# Task inputs
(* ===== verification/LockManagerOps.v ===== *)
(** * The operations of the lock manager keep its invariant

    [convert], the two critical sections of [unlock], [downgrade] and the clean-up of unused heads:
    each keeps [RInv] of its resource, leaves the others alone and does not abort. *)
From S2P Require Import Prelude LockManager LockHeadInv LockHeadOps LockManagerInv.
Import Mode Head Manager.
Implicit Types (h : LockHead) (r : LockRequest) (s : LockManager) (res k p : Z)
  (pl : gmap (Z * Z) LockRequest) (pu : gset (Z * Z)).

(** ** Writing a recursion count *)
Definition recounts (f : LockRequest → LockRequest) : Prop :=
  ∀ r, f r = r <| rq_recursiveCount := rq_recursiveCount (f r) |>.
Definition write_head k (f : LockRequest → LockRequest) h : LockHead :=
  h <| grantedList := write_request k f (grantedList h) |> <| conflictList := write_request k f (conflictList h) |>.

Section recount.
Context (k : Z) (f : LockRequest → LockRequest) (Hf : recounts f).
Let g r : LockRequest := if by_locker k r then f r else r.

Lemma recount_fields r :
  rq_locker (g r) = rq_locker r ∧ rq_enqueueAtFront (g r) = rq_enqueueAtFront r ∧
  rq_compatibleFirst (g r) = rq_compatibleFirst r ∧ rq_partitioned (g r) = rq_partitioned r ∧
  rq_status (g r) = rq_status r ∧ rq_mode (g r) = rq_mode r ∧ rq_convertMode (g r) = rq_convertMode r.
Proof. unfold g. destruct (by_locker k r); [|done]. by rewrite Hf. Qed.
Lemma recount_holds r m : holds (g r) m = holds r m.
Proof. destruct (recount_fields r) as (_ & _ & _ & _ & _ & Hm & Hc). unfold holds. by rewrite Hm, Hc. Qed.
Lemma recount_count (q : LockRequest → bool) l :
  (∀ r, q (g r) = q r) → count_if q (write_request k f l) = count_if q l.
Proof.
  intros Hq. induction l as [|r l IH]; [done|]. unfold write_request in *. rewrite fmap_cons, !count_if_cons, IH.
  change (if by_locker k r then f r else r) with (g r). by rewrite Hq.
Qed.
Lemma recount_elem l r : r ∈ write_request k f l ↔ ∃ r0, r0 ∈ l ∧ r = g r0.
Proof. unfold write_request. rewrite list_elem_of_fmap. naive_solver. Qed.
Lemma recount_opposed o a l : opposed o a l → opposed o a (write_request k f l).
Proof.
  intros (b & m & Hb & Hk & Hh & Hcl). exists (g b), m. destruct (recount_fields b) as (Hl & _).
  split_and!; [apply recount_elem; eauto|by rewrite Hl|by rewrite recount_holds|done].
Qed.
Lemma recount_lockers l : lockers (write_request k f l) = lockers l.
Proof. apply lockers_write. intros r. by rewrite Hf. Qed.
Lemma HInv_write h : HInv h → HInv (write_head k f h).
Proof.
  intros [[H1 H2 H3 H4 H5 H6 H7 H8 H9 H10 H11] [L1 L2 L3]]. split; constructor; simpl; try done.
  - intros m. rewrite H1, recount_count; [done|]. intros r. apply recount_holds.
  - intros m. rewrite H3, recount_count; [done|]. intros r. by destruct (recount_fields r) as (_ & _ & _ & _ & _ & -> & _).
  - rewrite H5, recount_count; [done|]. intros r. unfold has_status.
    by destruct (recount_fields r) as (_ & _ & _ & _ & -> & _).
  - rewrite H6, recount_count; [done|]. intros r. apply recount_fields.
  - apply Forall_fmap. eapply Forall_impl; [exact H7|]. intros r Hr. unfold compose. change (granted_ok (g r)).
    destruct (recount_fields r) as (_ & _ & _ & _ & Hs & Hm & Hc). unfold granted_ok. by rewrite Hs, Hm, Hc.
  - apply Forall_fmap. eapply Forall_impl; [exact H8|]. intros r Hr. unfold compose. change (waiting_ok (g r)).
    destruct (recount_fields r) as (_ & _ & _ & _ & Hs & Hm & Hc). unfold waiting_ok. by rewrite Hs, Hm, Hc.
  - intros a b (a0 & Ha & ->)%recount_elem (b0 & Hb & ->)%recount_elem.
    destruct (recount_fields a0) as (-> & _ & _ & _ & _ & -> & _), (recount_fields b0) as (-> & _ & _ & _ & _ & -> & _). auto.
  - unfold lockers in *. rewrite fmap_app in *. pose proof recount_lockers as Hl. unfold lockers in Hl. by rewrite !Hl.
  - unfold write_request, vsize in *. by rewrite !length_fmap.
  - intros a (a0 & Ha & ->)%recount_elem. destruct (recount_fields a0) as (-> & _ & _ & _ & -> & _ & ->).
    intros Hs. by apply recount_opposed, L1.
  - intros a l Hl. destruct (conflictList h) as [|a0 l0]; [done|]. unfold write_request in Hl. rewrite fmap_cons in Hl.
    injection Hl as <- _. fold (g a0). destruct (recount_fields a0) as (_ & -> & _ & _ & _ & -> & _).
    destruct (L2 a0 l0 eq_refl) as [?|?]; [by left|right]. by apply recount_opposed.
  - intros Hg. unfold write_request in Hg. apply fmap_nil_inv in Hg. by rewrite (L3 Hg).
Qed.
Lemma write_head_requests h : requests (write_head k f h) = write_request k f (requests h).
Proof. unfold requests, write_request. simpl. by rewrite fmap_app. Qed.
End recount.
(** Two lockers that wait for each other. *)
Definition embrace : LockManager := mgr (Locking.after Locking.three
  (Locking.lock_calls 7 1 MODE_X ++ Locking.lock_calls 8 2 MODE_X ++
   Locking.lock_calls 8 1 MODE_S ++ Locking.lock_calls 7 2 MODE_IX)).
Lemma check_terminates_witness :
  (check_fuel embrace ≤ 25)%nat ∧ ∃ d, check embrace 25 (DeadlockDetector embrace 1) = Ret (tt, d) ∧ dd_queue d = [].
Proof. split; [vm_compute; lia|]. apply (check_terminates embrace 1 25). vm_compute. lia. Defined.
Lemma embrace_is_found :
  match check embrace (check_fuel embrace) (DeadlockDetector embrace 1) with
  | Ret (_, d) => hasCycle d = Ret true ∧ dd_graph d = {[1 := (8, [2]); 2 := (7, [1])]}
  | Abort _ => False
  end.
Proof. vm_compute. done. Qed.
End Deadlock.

# Action item
Write out each line above containing "Definition".

# Answer to the exercise
Definition recounts (f : LockRequest → LockRequest) : Prop :=
Definition write_head k (f : LockRequest → LockRequest) h : LockHead :=
Definition embrace : LockManager := mgr (Locking.after Locking.three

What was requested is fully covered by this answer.